Imu 2013, acconto 17 giugno più salato dell’anno scorso.  Prima rata Imu più cara del versamento della tassa del 2012: a Milano, per esempio, si spenderanno da 260 a 599 euro in più, a Roma l’aggravio arriva a 475 euro. Ci si consolerà in sede di saldo. Il problema resta la definizione delle aliquote da parte dei Comuni, per una tassa che ha avuto già mille volti in soli 18 mesi di vita. Anche stavolta, alla scadenza di giugno riservata alle prime case di pregio e agli immobili diversi dall’abitazione principale,”pagamenti al buio” come titola il Corriere della Sera per sottolineare l’incertezza fiscale.
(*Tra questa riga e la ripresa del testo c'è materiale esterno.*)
Lemma expand_index k o es : forall vals i, 0 <= o <= i -> i + zlen es = zlen vals ->
  drop (Z.to_nat i) vals = es.*2 ->
  expand ((k, o) :: index_of i k es) vals = (pair k <$> zslice o (i - o) vals) ++ es.
Proof.
  revert k o. induction es as [|[k' v] es IH]; intros k o vals i Hio Hl Hd.
  - cbn [index_of]. change (zlen []) with 0 in Hl. cbn [expand]. repeat f_equal. lia.
  - assert (Hz : zlen ((k', v) :: es) = zlen es + 1) by (unfold zlen; cbn; lia). pose proof (zlen_nonneg es).
    assert (Hd' : drop (Z.to_nat (i + 1)) vals = es.*2).
    { replace (Z.to_nat (i + 1)) with (Z.to_nat i + 1)%nat by lia. rewrite <-drop_drop, Hd. done. }
    assert (Hone : zslice i 1 vals = [v]) by (unfold zslice; by rewrite Hd).
    cbn [index_of]. case_bool_decide as E.
    + subst k'. rewrite (IH k o) by (done || lia). replace (i + 1 - o) with ((i - o) + 1) by lia.
      rewrite zslice_app by lia. replace (o + (i - o)) with i by lia. rewrite Hone, fmap_app, <-app_assoc. done.
    + change (expand ((k, o) :: (k', i) :: index_of (i + 1) k' es) vals)
        with ((pair k <$> zslice o (i - o) vals) ++ expand ((k', i) :: index_of (i + 1) k' es) vals).
      f_equal. rewrite (IH k' i) by (done || lia). replace (i + 1 - i) with 1 by lia. by rewrite Hone.
Qed.

Lemma expand_compact es : Forall (fun e => e.1 <> []) es -> expand (index_of 0 [] es) es.*2 = es.
Proof.
  destruct es as [|[k v] es]; [done|]. intros [Hk _]%Forall_cons. cbn [index_of]. rewrite bool_decide_false by (cbn in Hk; congruence).
  assert (Hz : zlen (((k, v) :: es).*2) = zlen es + 1) by (unfold zlen; rewrite length_fmap; cbn; lia).
  pose proof (zlen_nonneg es). rewrite expand_index; [done|lia|lia|done].
Qed.

Lemma index_of_bounds (kl : Z) es : Forall (fun e => zlen e.1 = kl) es -> forall i last, 0 <= i -> i + zlen es <= 2 ^ 32 ->
  Forall (fun e => zlen e.1 = kl /\ 0 <= e.2 < 2 ^ (8 * 4)) (index_of i last es).
Proof.
  induction 1 as [|[k v] es Hk _ IH]; intros i last Hi Hb; cbn [index_of]; [constructor|].
  assert (Hz : zlen ((k, v) :: es) = zlen es + 1) by (unfold zlen; cbn; lia). pose proof (zlen_nonneg es).
  case_bool_decide; [apply IH; lia|]. constructor; [cbn in *; lia|apply IH; lia].
Qed.

Lemma zlen_flat kl vl es : 0 <= vl <= 8 -> Forall (fun e => zlen e.1 = kl) es -> zlen (flat vl es) = zlen es * (kl + vl).
Proof.
  intros Hvl. induction 1 as [|[k v] es Hk _ IH]; [done|]. unfold flat in *. rewrite fmap_cons. cbn [concat fst snd] in *.
  rewrite !zlen_app, IH, zlen_cut by done. unfold zlen in *. cbn [length]. lia.
Qed.

Lemma concat_cuts vl (es : list (list Z * Z)) : concat ((fun e => cut vl e.2) <$> es) = flat vl ((fun e => (@nil Z, e.2)) <$> es).
Proof. unfold flat. by rewrite <-list_fmap_compose. Qed.

(** The compact form can be read back. *)
Lemma parse_compacted kl vl es : 0 < kl -> 0 <= vl <= 8 -> zlen es <= 2 ^ 32 ->
  Forall (fun e => zlen e.1 = kl /\ 0 <= e.2 < 2 ^ (8 * vl)) es ->
  parse_compact kl vl (compacted kl vl es) = es.
Proof.
  intros Hkl Hvl Hn Hall. pose proof (zlen_nonneg es).
  assert (Hkeys : Forall (fun e => zlen e.1 = kl) es) by (eapply Forall_impl; [exact Hall|]; by intros ? [? _]).
  pose proof (index_of_bounds kl es Hkeys 0 [] ltac:(lia) ltac:(lia)) as Hidx.
  set (idx := index_of 0 [] es) in *. set (vs := (fun e => (@nil Z, e.2)) <$> es).
  assert (Hki : Forall (fun e => zlen e.1 = kl) idx) by (eapply Forall_impl; [exact Hidx|]; by intros ? [? _]).
  assert (Hvs : Forall (fun e => zlen e.1 = 0 /\ 0 <= e.2 < 2 ^ (8 * vl)) vs).
  { apply Forall_fmap. eapply Forall_impl; [exact Hall|]. by intros [k v] [_ ?]. }
  assert (Hkv : Forall (fun e => zlen e.1 = 0) vs) by (eapply Forall_impl; [exact Hvs|]; by intros ? [? _]).
  assert (Hlv : zlen vs = zlen es) by (unfold zlen, vs; by rewrite length_fmap).
  unfold parse_compact, compacted. rewrite concat_cuts. fold vs idx.
  rewrite zslice_take_app, le_val_le_bytes, zdrop_app by (rewrite ?zlen_le_bytes; lia).
  rewrite zlen_app, (zlen_flat kl 4), (zlen_flat 0 vl), Hlv by (done || lia).
  replace (zlen idx * (kl + 4) + zlen es * (0 + vl) - zlen es * vl) with (zlen idx * (kl + 4)) by lia.
  rewrite Z.div_mul by lia. rewrite zdrop_app by (rewrite (zlen_flat kl 4); (done || lia)).
  unfold zlen at 1 2. rewrite !Nat2Z.id. rewrite parse_flat by (done || lia).
  replace (length es) with (length vs) by (unfold vs; by rewrite length_fmap).
  rewrite <-(app_nil_r (flat vl vs)), parse_flat by (done || lia).
  unfold vs. rewrite <-list_fmap_compose. change (snd ∘ _) with (@snd (list Z) Z). apply expand_compact.
  eapply Forall_impl; [exact Hkeys|]. intros [k v] Hk E. cbn in *. subst k. change (zlen []) with 0 in Hk. lia.
Qed.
Per non sbagliare basta tagliare in due il conto 2012. In attesa che i Comuni decidano sulle aliquote, l’acconto si pagherà utilizzando l’aliquota deliberata dal singolo Comune nel 2012, detrazioni comprese. In assenza di variazioni nel patrimonio immobiliare, bisogna dividere a metà l’importo complessivo di saldo e acconto del 2012 e versare la somma entro il 17 giugno. Cioè, questo è quanto ha stabilito il provvedimento di conversione del decreto legge 35/2013 approvato dalla Camera e che aspetta l’esame del Senato.

Quindi l’indicazione è quella fornita dall’esempio dell’anno precedente. In sede di conguaglio bisognerà guardare le aliquote: se non saranno modificate (e con la pubblicazione della delibera) si verserà la seconda metà, che fa riferimento alla delibera 2012. E’ per questo che l’anticipo di quest’anno sarà più salato dell’anno scorso: l’anno scorso, in occasione dell’acconto, vennero applicate le aliquote standard (0,4% prima casa, 0,76% gli altri immobili) che sono state quasi sempre aumentate (1,06% rispetto allo 0,76%).